→ Problem details
Using the records below, write out again exactly the lines that begin at the line containing "None, Some p =>" and end at the line containing "Definition stdin_members (parameters", and no other lines.

Given records below:

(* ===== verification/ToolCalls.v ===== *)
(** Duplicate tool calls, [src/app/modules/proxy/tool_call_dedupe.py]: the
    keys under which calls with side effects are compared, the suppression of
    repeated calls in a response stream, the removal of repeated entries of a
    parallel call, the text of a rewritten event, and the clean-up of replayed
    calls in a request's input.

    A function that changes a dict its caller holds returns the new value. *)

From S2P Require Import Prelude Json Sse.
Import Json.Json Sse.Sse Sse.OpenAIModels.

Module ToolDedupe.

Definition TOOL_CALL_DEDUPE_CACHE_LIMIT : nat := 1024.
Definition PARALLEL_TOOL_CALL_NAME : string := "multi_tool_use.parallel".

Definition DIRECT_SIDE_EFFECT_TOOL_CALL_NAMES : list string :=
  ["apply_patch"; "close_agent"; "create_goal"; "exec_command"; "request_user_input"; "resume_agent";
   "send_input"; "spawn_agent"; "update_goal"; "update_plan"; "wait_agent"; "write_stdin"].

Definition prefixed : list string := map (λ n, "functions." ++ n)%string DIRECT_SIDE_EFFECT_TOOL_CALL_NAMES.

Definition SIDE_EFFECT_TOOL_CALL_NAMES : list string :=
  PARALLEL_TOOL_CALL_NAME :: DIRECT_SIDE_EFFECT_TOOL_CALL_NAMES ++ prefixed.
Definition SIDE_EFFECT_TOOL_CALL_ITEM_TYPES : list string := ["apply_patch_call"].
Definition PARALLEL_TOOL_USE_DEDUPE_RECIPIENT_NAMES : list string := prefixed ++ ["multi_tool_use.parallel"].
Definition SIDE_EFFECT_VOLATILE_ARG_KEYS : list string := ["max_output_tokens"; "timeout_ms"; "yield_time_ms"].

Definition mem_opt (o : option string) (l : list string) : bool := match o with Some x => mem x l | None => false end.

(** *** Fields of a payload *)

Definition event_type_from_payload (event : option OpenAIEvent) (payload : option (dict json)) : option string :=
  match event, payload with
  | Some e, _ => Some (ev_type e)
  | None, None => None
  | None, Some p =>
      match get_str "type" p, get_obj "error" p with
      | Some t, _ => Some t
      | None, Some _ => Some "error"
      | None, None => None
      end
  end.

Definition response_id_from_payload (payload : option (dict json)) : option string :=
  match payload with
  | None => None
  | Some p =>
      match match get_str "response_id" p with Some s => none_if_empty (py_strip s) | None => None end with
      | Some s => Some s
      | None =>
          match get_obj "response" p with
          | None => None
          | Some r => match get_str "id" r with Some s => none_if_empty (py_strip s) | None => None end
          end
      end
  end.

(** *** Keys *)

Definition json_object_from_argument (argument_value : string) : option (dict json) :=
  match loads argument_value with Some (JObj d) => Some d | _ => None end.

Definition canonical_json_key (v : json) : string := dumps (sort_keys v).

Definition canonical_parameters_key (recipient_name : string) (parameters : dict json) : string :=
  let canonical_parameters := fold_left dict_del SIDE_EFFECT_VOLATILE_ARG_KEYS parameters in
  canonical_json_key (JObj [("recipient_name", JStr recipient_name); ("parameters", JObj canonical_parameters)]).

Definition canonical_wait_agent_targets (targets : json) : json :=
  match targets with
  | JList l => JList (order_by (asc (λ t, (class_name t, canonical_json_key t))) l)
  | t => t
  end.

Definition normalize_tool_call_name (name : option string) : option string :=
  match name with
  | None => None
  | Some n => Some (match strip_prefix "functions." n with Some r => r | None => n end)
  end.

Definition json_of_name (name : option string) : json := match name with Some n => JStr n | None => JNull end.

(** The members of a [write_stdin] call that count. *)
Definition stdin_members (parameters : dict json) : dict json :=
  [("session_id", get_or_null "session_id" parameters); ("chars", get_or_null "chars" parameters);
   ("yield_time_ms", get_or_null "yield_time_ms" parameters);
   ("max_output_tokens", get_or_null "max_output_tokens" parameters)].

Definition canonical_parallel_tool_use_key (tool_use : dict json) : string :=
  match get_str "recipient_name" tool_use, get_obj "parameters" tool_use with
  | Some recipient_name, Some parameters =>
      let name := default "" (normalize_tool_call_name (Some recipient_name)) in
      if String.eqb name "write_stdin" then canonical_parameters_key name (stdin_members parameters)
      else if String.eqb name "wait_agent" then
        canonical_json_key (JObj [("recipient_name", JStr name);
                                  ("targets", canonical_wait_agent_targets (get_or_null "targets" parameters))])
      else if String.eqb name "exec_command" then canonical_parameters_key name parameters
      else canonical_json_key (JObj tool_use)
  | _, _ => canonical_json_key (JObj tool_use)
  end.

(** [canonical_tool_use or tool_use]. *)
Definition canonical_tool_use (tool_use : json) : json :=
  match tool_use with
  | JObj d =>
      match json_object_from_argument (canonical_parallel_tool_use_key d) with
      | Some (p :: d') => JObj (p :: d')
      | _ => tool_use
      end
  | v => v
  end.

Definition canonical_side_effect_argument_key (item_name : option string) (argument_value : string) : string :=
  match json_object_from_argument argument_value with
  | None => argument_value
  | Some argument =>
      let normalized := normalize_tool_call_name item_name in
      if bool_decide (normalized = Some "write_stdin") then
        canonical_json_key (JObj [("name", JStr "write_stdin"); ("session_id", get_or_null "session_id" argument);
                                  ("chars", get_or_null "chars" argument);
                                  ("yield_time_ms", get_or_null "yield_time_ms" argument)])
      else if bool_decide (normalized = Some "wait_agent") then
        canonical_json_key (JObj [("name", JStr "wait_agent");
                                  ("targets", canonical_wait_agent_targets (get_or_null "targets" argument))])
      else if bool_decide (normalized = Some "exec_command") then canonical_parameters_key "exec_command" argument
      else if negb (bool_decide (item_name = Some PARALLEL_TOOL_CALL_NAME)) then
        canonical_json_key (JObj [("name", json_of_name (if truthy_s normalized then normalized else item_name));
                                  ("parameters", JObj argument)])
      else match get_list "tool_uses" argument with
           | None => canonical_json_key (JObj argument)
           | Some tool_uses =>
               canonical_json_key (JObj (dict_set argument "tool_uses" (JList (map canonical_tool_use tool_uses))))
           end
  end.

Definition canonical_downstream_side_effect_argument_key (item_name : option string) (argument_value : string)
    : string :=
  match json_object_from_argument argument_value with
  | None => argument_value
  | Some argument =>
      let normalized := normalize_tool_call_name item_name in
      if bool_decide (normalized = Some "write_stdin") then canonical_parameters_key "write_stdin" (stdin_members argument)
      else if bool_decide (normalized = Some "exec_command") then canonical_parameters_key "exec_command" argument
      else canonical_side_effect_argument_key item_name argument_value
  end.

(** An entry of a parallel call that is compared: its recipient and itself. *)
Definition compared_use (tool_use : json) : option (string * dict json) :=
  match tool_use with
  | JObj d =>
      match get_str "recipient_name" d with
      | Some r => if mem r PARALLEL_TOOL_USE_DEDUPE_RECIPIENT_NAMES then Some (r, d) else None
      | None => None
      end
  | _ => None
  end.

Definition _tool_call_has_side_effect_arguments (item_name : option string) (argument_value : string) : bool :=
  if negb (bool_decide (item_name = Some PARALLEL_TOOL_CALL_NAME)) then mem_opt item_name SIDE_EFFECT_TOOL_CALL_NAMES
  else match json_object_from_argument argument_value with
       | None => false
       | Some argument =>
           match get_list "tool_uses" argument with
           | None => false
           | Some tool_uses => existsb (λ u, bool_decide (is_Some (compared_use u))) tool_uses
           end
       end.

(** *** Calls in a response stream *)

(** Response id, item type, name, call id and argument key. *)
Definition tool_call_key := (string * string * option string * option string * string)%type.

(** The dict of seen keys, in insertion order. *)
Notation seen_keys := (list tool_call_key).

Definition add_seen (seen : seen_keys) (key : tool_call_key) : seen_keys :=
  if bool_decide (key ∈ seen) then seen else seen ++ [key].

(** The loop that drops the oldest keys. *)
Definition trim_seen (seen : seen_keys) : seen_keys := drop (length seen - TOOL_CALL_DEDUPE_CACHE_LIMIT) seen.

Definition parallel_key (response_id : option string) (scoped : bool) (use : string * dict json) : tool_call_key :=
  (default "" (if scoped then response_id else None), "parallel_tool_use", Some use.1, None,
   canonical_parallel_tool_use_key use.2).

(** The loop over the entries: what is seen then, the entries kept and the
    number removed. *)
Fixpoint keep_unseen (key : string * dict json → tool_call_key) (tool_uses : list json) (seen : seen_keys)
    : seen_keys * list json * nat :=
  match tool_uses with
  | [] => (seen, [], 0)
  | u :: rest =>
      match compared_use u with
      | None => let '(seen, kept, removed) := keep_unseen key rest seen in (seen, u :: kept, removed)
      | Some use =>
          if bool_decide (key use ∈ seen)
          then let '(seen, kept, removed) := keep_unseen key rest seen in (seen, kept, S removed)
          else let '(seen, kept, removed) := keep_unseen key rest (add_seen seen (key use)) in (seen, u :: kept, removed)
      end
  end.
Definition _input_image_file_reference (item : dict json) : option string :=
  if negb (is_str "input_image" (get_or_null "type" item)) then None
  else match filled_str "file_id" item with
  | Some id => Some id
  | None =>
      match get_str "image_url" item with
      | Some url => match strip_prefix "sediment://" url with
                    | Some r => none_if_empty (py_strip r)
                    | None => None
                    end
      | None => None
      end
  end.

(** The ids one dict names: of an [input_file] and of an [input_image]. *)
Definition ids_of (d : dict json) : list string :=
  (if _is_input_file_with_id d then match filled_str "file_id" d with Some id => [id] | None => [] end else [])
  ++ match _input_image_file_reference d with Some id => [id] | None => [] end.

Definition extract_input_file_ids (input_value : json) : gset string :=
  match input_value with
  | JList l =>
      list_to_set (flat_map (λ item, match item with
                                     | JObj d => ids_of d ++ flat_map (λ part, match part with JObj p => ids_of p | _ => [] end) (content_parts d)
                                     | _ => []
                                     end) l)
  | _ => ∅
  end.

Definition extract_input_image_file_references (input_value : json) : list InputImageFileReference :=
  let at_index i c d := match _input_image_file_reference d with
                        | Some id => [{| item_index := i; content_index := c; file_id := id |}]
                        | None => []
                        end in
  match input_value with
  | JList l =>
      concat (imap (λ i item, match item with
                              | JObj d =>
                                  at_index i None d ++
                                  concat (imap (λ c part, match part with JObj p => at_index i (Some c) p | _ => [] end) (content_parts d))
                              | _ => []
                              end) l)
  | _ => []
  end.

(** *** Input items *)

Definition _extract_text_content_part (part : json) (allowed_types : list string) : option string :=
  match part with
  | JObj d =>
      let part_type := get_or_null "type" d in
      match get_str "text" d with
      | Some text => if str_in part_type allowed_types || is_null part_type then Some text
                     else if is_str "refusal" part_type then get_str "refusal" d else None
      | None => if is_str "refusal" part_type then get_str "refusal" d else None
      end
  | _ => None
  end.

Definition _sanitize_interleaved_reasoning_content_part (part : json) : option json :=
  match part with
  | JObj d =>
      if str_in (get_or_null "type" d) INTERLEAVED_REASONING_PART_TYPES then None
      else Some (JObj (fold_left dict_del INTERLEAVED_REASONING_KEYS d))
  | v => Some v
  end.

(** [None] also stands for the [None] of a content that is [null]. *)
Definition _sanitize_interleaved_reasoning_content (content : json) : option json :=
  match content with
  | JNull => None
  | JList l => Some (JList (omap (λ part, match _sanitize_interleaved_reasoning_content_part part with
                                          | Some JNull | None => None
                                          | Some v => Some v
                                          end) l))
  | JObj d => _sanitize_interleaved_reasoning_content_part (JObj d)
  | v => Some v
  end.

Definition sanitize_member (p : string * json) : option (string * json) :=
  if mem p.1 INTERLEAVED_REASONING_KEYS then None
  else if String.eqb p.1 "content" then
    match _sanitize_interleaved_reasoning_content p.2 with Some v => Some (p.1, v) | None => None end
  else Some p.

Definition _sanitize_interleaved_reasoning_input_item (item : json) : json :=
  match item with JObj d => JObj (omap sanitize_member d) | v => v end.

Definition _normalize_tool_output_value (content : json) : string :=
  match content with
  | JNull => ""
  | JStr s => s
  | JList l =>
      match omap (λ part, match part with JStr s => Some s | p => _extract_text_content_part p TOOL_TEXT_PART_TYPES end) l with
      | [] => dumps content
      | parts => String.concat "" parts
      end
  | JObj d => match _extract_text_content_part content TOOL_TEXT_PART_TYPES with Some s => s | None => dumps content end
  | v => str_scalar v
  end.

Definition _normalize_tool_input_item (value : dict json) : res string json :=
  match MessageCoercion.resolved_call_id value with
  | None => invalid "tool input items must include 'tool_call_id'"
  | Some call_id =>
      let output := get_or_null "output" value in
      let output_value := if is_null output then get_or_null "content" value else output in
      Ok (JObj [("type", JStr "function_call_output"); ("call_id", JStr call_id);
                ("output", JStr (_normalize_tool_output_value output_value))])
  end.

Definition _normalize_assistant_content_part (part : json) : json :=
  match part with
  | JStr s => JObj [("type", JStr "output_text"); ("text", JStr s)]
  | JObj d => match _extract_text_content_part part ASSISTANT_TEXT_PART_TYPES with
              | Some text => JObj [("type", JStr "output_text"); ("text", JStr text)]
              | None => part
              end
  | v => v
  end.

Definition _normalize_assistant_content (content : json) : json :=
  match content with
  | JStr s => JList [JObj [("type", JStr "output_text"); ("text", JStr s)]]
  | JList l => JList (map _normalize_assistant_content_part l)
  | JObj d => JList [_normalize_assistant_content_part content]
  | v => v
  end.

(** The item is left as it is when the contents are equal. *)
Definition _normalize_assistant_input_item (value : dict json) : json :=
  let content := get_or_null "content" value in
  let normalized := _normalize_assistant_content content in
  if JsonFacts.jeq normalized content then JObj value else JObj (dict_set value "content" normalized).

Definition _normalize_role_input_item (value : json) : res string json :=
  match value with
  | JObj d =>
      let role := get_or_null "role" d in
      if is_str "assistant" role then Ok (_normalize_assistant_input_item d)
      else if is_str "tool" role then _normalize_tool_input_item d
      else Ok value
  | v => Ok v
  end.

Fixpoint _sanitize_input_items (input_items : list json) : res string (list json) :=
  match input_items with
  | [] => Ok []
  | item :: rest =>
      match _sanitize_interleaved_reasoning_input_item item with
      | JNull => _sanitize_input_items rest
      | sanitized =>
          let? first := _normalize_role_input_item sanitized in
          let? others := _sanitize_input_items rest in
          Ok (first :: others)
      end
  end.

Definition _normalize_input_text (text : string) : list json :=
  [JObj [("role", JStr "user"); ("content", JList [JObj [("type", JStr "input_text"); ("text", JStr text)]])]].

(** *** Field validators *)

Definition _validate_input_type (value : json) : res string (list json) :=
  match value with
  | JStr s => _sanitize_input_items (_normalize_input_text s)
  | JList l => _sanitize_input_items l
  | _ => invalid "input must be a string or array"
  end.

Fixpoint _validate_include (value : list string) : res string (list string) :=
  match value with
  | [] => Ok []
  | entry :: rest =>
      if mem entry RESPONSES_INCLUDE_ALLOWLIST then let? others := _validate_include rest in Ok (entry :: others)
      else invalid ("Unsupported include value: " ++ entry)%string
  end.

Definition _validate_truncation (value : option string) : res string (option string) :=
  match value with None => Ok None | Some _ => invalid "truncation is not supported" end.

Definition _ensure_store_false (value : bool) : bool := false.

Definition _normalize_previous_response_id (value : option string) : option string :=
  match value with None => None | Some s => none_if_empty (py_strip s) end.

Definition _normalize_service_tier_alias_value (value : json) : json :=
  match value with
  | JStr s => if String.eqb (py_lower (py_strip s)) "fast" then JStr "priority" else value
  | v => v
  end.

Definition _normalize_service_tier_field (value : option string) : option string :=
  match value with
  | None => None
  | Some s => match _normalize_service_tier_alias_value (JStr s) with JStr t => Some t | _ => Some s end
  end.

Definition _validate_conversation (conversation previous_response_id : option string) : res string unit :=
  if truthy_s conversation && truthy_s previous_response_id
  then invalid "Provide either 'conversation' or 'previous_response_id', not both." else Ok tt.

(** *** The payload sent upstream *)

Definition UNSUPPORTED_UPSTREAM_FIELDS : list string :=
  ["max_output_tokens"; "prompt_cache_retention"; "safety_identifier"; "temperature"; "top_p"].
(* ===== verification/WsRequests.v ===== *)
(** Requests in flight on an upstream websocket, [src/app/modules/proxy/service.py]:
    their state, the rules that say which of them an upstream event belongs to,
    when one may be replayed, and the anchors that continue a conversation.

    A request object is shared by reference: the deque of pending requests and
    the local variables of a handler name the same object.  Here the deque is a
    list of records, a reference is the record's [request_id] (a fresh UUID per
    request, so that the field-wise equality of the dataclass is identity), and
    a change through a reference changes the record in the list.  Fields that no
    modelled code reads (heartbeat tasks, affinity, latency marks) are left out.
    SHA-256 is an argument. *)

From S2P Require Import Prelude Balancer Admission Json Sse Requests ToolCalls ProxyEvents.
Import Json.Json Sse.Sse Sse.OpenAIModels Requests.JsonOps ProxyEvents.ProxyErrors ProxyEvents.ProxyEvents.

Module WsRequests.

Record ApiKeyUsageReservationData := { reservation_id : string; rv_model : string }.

End of Given records.

→ Finished task
  | None, Some p =>
      match get_str "type" p, get_obj "error" p with
      | Some t, _ => Some t
      | None, Some _ => Some "error"
      | None, None => None
      end
  end.

Definition response_id_from_payload (payload : option (dict json)) : option string :=
  match payload with
  | None => None
  | Some p =>
      match match get_str "response_id" p with Some s => none_if_empty (py_strip s) | None => None end with
      | Some s => Some s
      | None =>
          match get_obj "response" p with
          | None => None
          | Some r => match get_str "id" r with Some s => none_if_empty (py_strip s) | None => None end
          end
      end
  end.

(** *** Keys *)

Definition json_object_from_argument (argument_value : string) : option (dict json) :=
  match loads argument_value with Some (JObj d) => Some d | _ => None end.

Definition canonical_json_key (v : json) : string := dumps (sort_keys v).

Definition canonical_parameters_key (recipient_name : string) (parameters : dict json) : string :=
  let canonical_parameters := fold_left dict_del SIDE_EFFECT_VOLATILE_ARG_KEYS parameters in
  canonical_json_key (JObj [("recipient_name", JStr recipient_name); ("parameters", JObj canonical_parameters)]).

Definition canonical_wait_agent_targets (targets : json) : json :=
  match targets with
  | JList l => JList (order_by (asc (λ t, (class_name t, canonical_json_key t))) l)
  | t => t
  end.

Definition normalize_tool_call_name (name : option string) : option string :=
  match name with
  | None => None
  | Some n => Some (match strip_prefix "functions." n with Some r => r | None => n end)
  end.

Definition json_of_name (name : option string) : json := match name with Some n => JStr n | None => JNull end.

(** The members of a [write_stdin] call that count. *)
Definition stdin_members (parameters : dict json) : dict json :=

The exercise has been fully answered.